Durante as perseguições do imperador Diocleciano, foi preso e martirizado em 305. A tradição afirma que, no momento da sua execução, o sangue que escorria das suas feridas foi recolhido pelos cristãos e conservado em ampulhetas, como relíquia preciosa da fé.
Com o passar dos séculos, parte deste sangue chegou até à Europa, onde permanece guardado em dois locais distintos.
As relíquias de São Pantaleão
Hoje, a devoção a São Pantaleão está particularmente viva em Madrid, Espanha, e em Rávena, Itália, cidades que conservam ampulhetas com o sangue do santo mártir.
Em Madrid, a relíquia é venerada no Real Mosteiro da Encarnação. Em Rávena, guarda-se outra ampulheta na basílica dedicada ao santo. Ambas apresentam um fenómeno extraordinário: o sangue, normalmente coagulado, liquefaz-se todos os anos no mesmo dia e à mesma hora, apesar da distância que separa os dois países.
O milagre da liquefação
O fenómeno acontece a 27 de julho, dia litúrgico de São Pantaleão. Na véspera, o sangue encontra-se endurecido, como uma massa sólida. Contudo, no dia da festa, de forma misteriosa, passa ao estado líquido, com sinais de efervescência e mudança de cor.
O mais impressionante é que isto acontece simultaneamente em Madrid e em Rávena, como se o sangue do mártir, apesar de dividido geograficamente, mantivesse uma mesma vida espiritual.

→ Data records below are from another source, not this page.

Inductive principal_kind : Type :=
  | Human | HostPrincipal | Agent | ServicePrincipal.
#[export] Instance principal_kind_eq_dec : EqDecision principal_kind.
Proof. solve_decision. Defined.

Inductive credential_kind : Type :=
  | BrowserSession | ApiKey | HostKey | ExecutionToken.
#[export] Instance credential_kind_eq_dec : EqDecision credential_kind.
Proof. solve_decision. Defined.

Inductive grant_role : Type :=
  | ViewerGrant | WorkerGrant | MaintainerGrant.
#[export] Instance grant_role_eq_dec : EqDecision grant_role.
Proof. solve_decision. Defined.

Inductive document_kind : Type :=
  | Roadmap | Specification | Notes | ReferenceList.
#[export] Instance document_kind_eq_dec : EqDecision document_kind.
Proof. solve_decision. Defined.

Inductive purpose : Type :=
  | WorkspaceRepo | KnowledgeRepo | ReferenceRepo | LibraryRepo.
#[export] Instance purpose_eq_dec : EqDecision purpose.
Proof. solve_decision. Defined.

Inductive snapshot_status : Type :=
  | Provisional | Frozen.
#[export] Instance snapshot_status_eq_dec : EqDecision snapshot_status.
Proof. solve_decision. Defined.

Inductive item_status : Type :=
  | ItemOpen | ItemMerged | ItemClosed | ItemResolved.
#[export] Instance item_status_eq_dec : EqDecision item_status.
Proof. solve_decision. Defined.

Definition item_status_str (s : item_status) : string :=
  match s with
  | ItemOpen => "open"
  | ItemMerged => "merged"
  | ItemClosed => "closed"
  | ItemResolved => "resolved"
  end.

Inductive verdict : Type :=
  | Approved | ChangesRequested | Commented | Dismissed.
#[export] Instance verdict_eq_dec : EqDecision verdict.
Proof. solve_decision. Defined.

Inductive gate_status : Type :=
  | GatePending | GateAccepted | GateRejected | GateStale.
#[export] Instance gate_status_eq_dec : EqDecision gate_status.
Proof. solve_decision. Defined.

Definition gate_status_str (s : gate_status) : string :=
  match s with
  | GatePending => "pending"
  | GateAccepted => "accepted"
  | GateRejected => "rejected"
  | GateStale => "stale"
  end.

Inductive artifact_purpose : Type :=
  | Evidence | ReviewerManifest.
#[export] Instance artifact_purpose_eq_dec : EqDecision artifact_purpose.
Proof. solve_decision. Defined.

Inductive specialist_mode : Type :=
  | SpecialistRequired | SpecialistAdvisory.
#[export] Instance specialist_mode_eq_dec : EqDecision specialist_mode.
Proof. solve_decision. Defined.

Inductive invocation : Type :=
  | Subrequest | AsAssignment.
#[export] Instance invocation_eq_dec : EqDecision invocation.
Proof. solve_decision. Defined.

O milagre repete-se há séculos, resistindo a todas as análises científicas que até hoje não conseguiram explicá-lo de forma natural.

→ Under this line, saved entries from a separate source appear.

(* ===== verification/MissionInvariant.v ===== *)
(** * The invariant of the mission tree

    What the mission operations promise together, and the proof that each of them keeps it:
    parents exist in the same project, the tree has no cycle, a child's scope lies within its
    parent's, delegated missions carry criteria and a handoff note, an open mission has an open
    parent, and no mission has more open children than its budget. *)

From S2P Require Import Prelude Contracts Schema Records Auth MissionTree Missions.

(** ** The tree of a mission table *)

Definition up (ms : gmap uid mission) (i j : uid) : Prop :=
  exists m, ms !! i = Some m /\ m_parent_id m = Some j.

(** The open children of [p], leaving out [x]. *)
Definition kids (ms : gmap uid mission) (p : uid) (x : option uid) : gset uid :=
  dom (omap (fun m => if open_child_of p x m then Some tt else None) ms).

Record delegated (p m : mission) : Prop := {
  dg_project : m_project_id p = m_project_id m;
  dg_open : m_status m = MissionOpen -> m_status p = MissionOpen;
  dg_scope : scope_contains (Some (m_scope p)) (Some (m_scope m)) = true;
  dg_criteria : m_acceptance_criteria m <> [];
  dg_note : match m_delegation_note m with Some n => blank n = false | None => False end }.

Record tree (ms : gmap uid mission) : Prop := {
  tr_ids : forall i m, ms !! i = Some m -> m_id m = i;
  tr_parent : forall i m p, ms !! i = Some m -> m_parent_id m = Some p ->
    exists pm, ms !! p = Some pm /\ delegated pm m;
  tr_acyclic : forall i, ~ tc (up ms) i i;
  tr_budget : forall i m, ms !! i = Some m -> Z.of_nat (size (kids ms i None)) <= m_max_open_children m }.

(** Every known mission is below the supply of identifiers. *)
Definition fresh_ids (d : DB) : Prop := forall i, is_Some (tb_mission d !! i) -> (i < db_next d)%positive.

Definition tree_wf (d : DB) : Prop := tree (tb_mission d) /\ fresh_ids d.

Lemma climbs_up d i j : climbs d i j <-> up (tb_mission d) i j.
Proof. apply climbs_row. Qed.

Lemma elem_of_kids ms p x i :
  i ∈ kids ms p x <-> exists m, ms !! i = Some m /\ open_child_of p x m = true.
Proof.
  unfold kids. rewrite elem_of_dom, lookup_omap. destruct (ms !! i) as [m|]; cbn;
    [|split; [by intros [??] | by intros (?&?&?)]].
  destruct (open_child_of p x m) eqn:E; split; [eauto | by eexists | by intros [??] | intros (?&?&?); congruence].
Qed.

Lemma open_child_of_true p x m :
  open_child_of p x m = true <->
  m_parent_id m = Some p /\ m_status m = MissionOpen /\ (forall y, x = Some y -> m_id m <> y).
Proof.
  unfold open_child_of. rewrite !andb_true_iff, !bool_decide_eq_true.
  destruct x as [y|]; [rewrite negb_true_iff, bool_decide_eq_false|]; naive_solver.
Qed.

Lemma kids_without ms p i : kids ms p (Some i) ⊆ kids ms p None.
Proof.
  intros k (mk & ? & Ho)%elem_of_kids. apply elem_of_kids. exists mk. split; [done|].
  apply open_child_of_true in Ho. apply open_child_of_true. naive_solver.
Qed.

Lemma filter_Permutation_bool {A} (f : A -> bool) l l' : l ≡ₚ l' -> List.filter f l ≡ₚ List.filter f l'.
Proof.
  induction 1 as [|x l l' _ IH|x y l|l l' l'' _ IH1 _ IH2]; cbn; [done| | |by etrans].
  - destruct (f x); [by constructor|done].
  - destruct (f x), (f y); try done. constructor.
Qed.

Lemma count_filter_dom (f : mission -> bool) (ms : gmap uid mission) :
  List.length (List.filter f (map snd (map_to_list ms)))
  = size (dom (omap (fun m => if f m then Some tt else None) ms)).
Proof.
  induction ms as [|i m ms Hi IH] using map_ind; [by rewrite map_to_list_empty, omap_empty, dom_empty_L, size_empty|].
  transitivity (List.length (List.filter f (map snd ((i, m) :: map_to_list ms)))).
  { apply Permutation_length, filter_Permutation_bool, (fmap_Permutation snd). by apply map_to_list_insert. }
  cbn. destruct (f m) eqn:E.
  - rewrite (omap_insert_Some _ _ _ _ tt) by by rewrite E.
    rewrite dom_insert_L, size_union, size_singleton; [cbn; by rewrite IH|].
    apply disjoint_singleton_l. rewrite elem_of_dom, lookup_omap, Hi. by intros [??].
  - rewrite omap_insert_None by by rewrite E. rewrite IH. do 2 f_equal.
    apply map_eq. intros k. rewrite lookup_delete. case_decide; [subst|done]. by rewrite lookup_omap, Hi.
Qed.

Lemma tc_first {A} (R : relation A) x y : tc R x y -> exists z, R x z /\ rtc R z y.
Proof.
  intros H. inversion H as [? ? Hxy|? z ? Hxz Hzy]; subst; [by exists y|]. exists z. split; [done|by apply tc_rtc].
Qed.

(** ** Replacing one row *)

Section put.
Context (ms : gmap uid mission) (i : uid) (m : mission).

Lemma up_put_ne a b : a <> i -> up (<[i := m]> ms) a b <-> up ms a b.
Proof. intros Hne. unfold up. by rewrite lookup_insert_ne by done. Qed.

Lemma up_put_eq b : up (<[i := m]> ms) i b <-> m_parent_id m = Some b.
Proof. unfold up. rewrite lookup_insert_eq. naive_solver. Qed.

(** A path after the replacement either is a path before it, or passes through [i]. *)
Lemma rtc_put a b :
  rtc (up (<[i := m]> ms)) a b ->
  rtc (up ms) a b \/ (rtc (up ms) a i /\ rtc (up (<[i := m]> ms)) a i /\ rtc (up (<[i := m]> ms)) i b).
Proof.
  induction 1 as [a|a a' b Haa' Hr IH]; [by left|].
  destruct (decide (a = i)) as [->|Hne].
  - right. split; [done|]. split; [done|]. by eapply rtc_l.
  - pose proof Haa' as H'. rewrite up_put_ne in Haa' by done.
    destruct IH as [IH|(H1 & H2 & H3)]; [left; by eapply rtc_l|]. right.
    split; [by eapply rtc_l|]. split; [by eapply rtc_l|done].
Qed.

Lemma acyclic_put :
  (forall x, ~ tc (up ms) x x) -> (forall p, m_parent_id m = Some p -> ~ rtc (up ms) p i) ->
  forall x, ~ tc (up (<[i := m]> ms)) x x.
Proof.
  intros Ha Hp.
  assert (~ tc (up (<[i := m]> ms)) i i) as Hi.
  { intros Hc. apply tc_first in Hc as (p & Hpi%up_put_eq & Hr). apply (Hp p Hpi).
    apply rtc_put in Hr as [?|(? & _ & _)]; done. }
  intros x Hc. destruct (decide (x = i)) as [->|Hne]; [done|].
  apply tc_first in Hc as (y & Hxy & Hr). pose proof Hxy as Hxy'. rewrite up_put_ne in Hxy by done.
  apply rtc_put in Hr as [Hr|(_ & H2 & H3)].
  - apply (Ha x). eapply tc_rtc_r; [by apply tc_once|done].
  - apply Hi. eapply tc_rtc_l; [exact H3|]. eapply tc_rtc_r; [by apply tc_once|done].
Qed.

Lemma kids_put_other p :
  (forall k mk, ms !! k = Some mk -> m_id mk = k) ->
  kids (<[i := m]> ms) p None ⊆ (if open_child_of p None m then {[i]} else ∅) ∪ kids ms p (Some i).
Proof.
  intros Hids k (mk & Hk & Ho)%elem_of_kids. apply elem_of_union.
  destruct (decide (k = i)) as [->|Hne].
  - rewrite lookup_insert_eq in Hk. injection Hk as <-. left. rewrite Ho. set_solver.
  - rewrite lookup_insert_ne in Hk by done. right. apply elem_of_kids. exists mk. split; [done|].
    apply open_child_of_true in Ho as (? & ? & _). apply open_child_of_true. split; [done|]. split; [done|].
    intros y [= <-]. by rewrite (Hids k mk Hk).
Qed.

Entre 1724 e 1730, 13 doutores em medicina e teologia fizeram observações e assinaram diante de um juiz “que a dita relíquia é a mesma que eles admiraram e viram líquida e solta no dia do glorioso mártir, 27 de julho, e, depois da sua festa, também a viram, dura e condensada, como está atualmente“.
O significado espiritual
A Igreja não obriga os fiéis a acreditar neste fenómeno, mas acolhe-o como um sinal que fortalece a fé. Para os devotos, o sangue que se liquefaz é a lembrança viva de que o sacrifício dos mártires não foi em vão, e que a sua vida, entregue por Cristo, continua a dar frutos na história.

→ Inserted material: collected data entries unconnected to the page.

(* ===== verification/Watchdog.v ===== *)
(** * The liveness watchdog

    src/archon_horizon/pipeline/operations/watchdog.py: the checks of a supervised service's name
    and limits, and [_record_check], which counts consecutive failures in a small file and
    decides when to ask the service manager for a restart.  The probe of the service is an
    argument ([healthy]); times are instants. *)

From S2P Require Import Prelude.

(** ** Arguments *)

Definition name_char (c : ascii) : bool := is_lower c || is_digit c || Ascii.eqb c "-".

(** [re.fullmatch(prefix + "[a-z0-9-]+\.service", service)]. *)
Definition named_service (prefix service : string) : bool :=
  starts_with prefix service && ends_with ".service" service
  && (String.length prefix + 8 <? String.length service)%nat
  && forallb name_char (chars (String.substring (String.length prefix)
       (String.length service - String.length prefix - 8) service)).

Definition api_service (service : string) : bool := named_service "archon-horizon-pipeline-" service.

(** The worker's pattern, [(?:archon-)?horizon-pipeline-worker(?:-[a-z0-9-]+)?\.service]. *)
Definition worker_service (service : string) : bool :=
  existsb (fun base => bool_decide (service = base +:+ ".service")%string || named_service (base +:+ "-") service)
          ["horizon-pipeline-worker"; "archon-horizon-pipeline-worker"].

Definition limits_valid (threshold cooldown_seconds : Z) : bool :=
  (1 <=? threshold) && (threshold <=? 20) && (30 <=? cooldown_seconds) && (cooldown_seconds <=? 86400).

Definition local_listener (host : string) : bool := mem host ["localhost"; "127.0.0.1"; "0.0.0.0"; "::1"; "::"].

(** ** The counter file *)

(** The file of a service: absent, unreadable, or with the two counters. *)
Inductive stored : Type :=
| NoFile
| Unreadable
| Counters (failures : Z) (last_restart : option instant).

Definition previous (file : stored) : Z * option instant :=
  match file with
  | Counters failures last => if 0 <=? failures then (failures, last) else (0, None)
  | NoFile | Unreadable => (0, None)
  end.

(** The new file, and whether a restart is requested. *)
Definition record_check (threshold cooldown_seconds : Z) (healthy : bool) (now : instant) (file : stored) : stored * bool :=
  let '(failed, last) := previous file in
  let failures := if healthy then 0 else failed + 1 in
  let restart := (threshold <=? failures)
                 && match last with None => true | Some t => seconds cooldown_seconds <=? now - t end in
  (Counters failures (if restart then Some now else last), restart).

Definition check_api (service host : string) (threshold cooldown_seconds : Z) (healthy : bool) (now : instant)
    (file : stored) : result (stored * bool) :=
  let? _ := guard (negb (api_service service)) (ValidationError "service") in
  let? _ := guard (negb (limits_valid threshold cooldown_seconds)) (ValidationError "limits") in
  let? _ := guard (negb (local_listener host)) (ValidationError "listener") in
  Ok (record_check threshold cooldown_seconds healthy now file).

(** ** Sequences of checks *)

Section checks.
Context (threshold cooldown_seconds : Z).

(** The checks [(healthy, now)] in order, and the times of the restarts, the latest first. *)
Definition supervise (checks : list (bool * instant)) (file : stored) : stored * list instant :=
  List.fold_left (fun '(file, restarts) '(healthy, now) =>
    let '(file', restart) := record_check threshold cooldown_seconds healthy now file in
    (file', if restart then now :: restarts else restarts)) checks (file, []).

(** The failed checks at the end of a sequence. *)
Fixpoint trailing (checks : list (bool * instant)) : Z :=
  match checks with
  | [] => 0
  | (healthy, _) :: checks => if forallb (fun c => negb c.1) ((healthy, 0) :: checks)
                              then Z.of_nat (S (List.length checks)) else trailing checks
  end.

(** Restarts are a cooldown apart, the latest first. *)
Fixpoint spaced (restarts : list instant) : Prop :=
  match restarts with
  | [] => True
  | t :: l => match l with [] => True | t' :: _ => seconds cooldown_seconds <= t - t' end /\ spaced l
  end.

Lemma trailing_app checks healthy now :
  trailing (checks ++ [(healthy, now)]) = if healthy then 0 else trailing checks + 1.
Proof.
  induction checks as [|[h t] l IH]; cbn; [by destruct healthy|].
  rewrite forallb_app. cbn. rewrite length_app. cbn.
  destruct healthy; cbn in *; rewrite ?andb_false_r, ?andb_true_r; [apply IH|].
  destruct (negb h && forallb (fun c => negb c.1) l); [lia|apply IH].
Qed.

Lemma supervise_snoc checks healthy now file :
  supervise (checks ++ [(healthy, now)]) file =
  let '(file', restarts) := supervise checks file in
  let '(file'', restart) := record_check threshold cooldown_seconds healthy now file' in
  (file'', if restart then now :: restarts else restarts).
Proof. unfold supervise. rewrite fold_left_app. cbn. by destruct (List.fold_left _ _ _). Qed.

(** What the file says after a sequence that started without one. *)
Lemma supervise_spec checks :
  previous (supervise checks NoFile).1 = (trailing checks, head (supervise checks NoFile).2)
  /\ spaced (supervise checks NoFile).2 /\ 0 <= trailing checks.
Proof.
  induction checks as [|[healthy now] l IH] using rev_ind; [done|].
  rewrite supervise_snoc, trailing_app. destruct (supervise l NoFile) as [file restarts]. cbn [fst snd] in IH.
  destruct IH as (Hp & Hs & Ht). unfold record_check. rewrite Hp. cbn [fst snd].
  set (n := if healthy then 0 else trailing l + 1).
  assert (0 <= n) as Hn by (unfold n; destruct healthy; lia).
  destruct ((threshold <=? n) && _) eqn:E; cbn [previous fst snd head];
    (split; [by rewrite (proj2 (Z.leb_le 0 n))|]; split; [|done]); [|done].
  bools. destruct restarts as [|t rs]; cbn in *; [done|]. by bools.
Qed.
End checks.

(** ** Property *)

(** The watchdog is patient: starting with no counter file, a check asks for a restart exactly
    when it ends a run of at least [threshold] consecutive failed checks and the last restart, if
    there was one, is at least the cooldown ago; so restarts are never closer than the cooldown. *)
Theorem watchdog_restarts_sparingly threshold cooldown checks healthy now :
  let '(file, restarts) := supervise threshold cooldown checks NoFile in
  ((record_check threshold cooldown healthy now file).2 = true <->
     threshold <= trailing (checks ++ [(healthy, now)])
     /\ match head restarts with None => True | Some t => seconds cooldown <= now - t end)
  /\ spaced cooldown restarts.
Proof.
  destruct (supervise threshold cooldown checks NoFile) as [file restarts] eqn:E.
  pose proof (supervise_spec threshold cooldown checks) as (Hp & Hs & _). rewrite E in Hp, Hs. cbn in Hp, Hs.
  split; [|done]. unfold record_check. rewrite Hp, trailing_app. cbn [snd].
  rewrite andb_true_iff, Z.leb_le. destruct (head restarts); [rewrite Z.leb_le|]; naive_solver.
Qed.

Example watchdog_third_failure :
  supervise 3 300 [(false, seconds 0); (false, seconds 60); (false, seconds 120); (false, seconds 180)] NoFile
  = (Counters 4 (Some (seconds 120)), [seconds 120]).
Proof. reflexivity. Qed.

O facto de acontecer em dois países diferentes, de forma sincronizada, é visto como sinal de unidade na Igreja: apesar das distâncias e das fronteiras, o testemunho da fé permanece um só, unido pelo Espírito Santo.
A atualidade da devoção
Todos os anos, no dia 27 de julho, os fiéis reúnem-se em Madrid e em Rávena para assistir ao milagre. As igrejas enchem-se de peregrinos, e muitos recebem este acontecimento como estímulo à conversão e à perseverança na fé.
São Pantaleão continua a ser invocado como padroeiro dos médicos e intercessor pelos enfermos. A sua figura recorda que a verdadeira cura vem não só da ciência, mas também da caridade cristã que vê em cada pessoa a imagem de Deus.
Conclusão
O milagre do sangue de São Pantaleão é um acontecimento único na história da Igreja: duas relíquias, em países diferentes, manifestam ao mesmo tempo o mesmo prodígio. Este fenómeno inexplicável continua a ser sinal de esperança, chamando os fiéis a recordar que a fé dos mártires permanece viva e que a unidade da Igreja transcende fronteiras humanas.
Na liquefação do sangue, os cristãos encontram não apenas uma curiosidade religiosa, mas sobretudo uma mensagem espiritual: a vida entregue por Cristo nunca se perde, antes permanece como testemunho e força para o povo de Deus.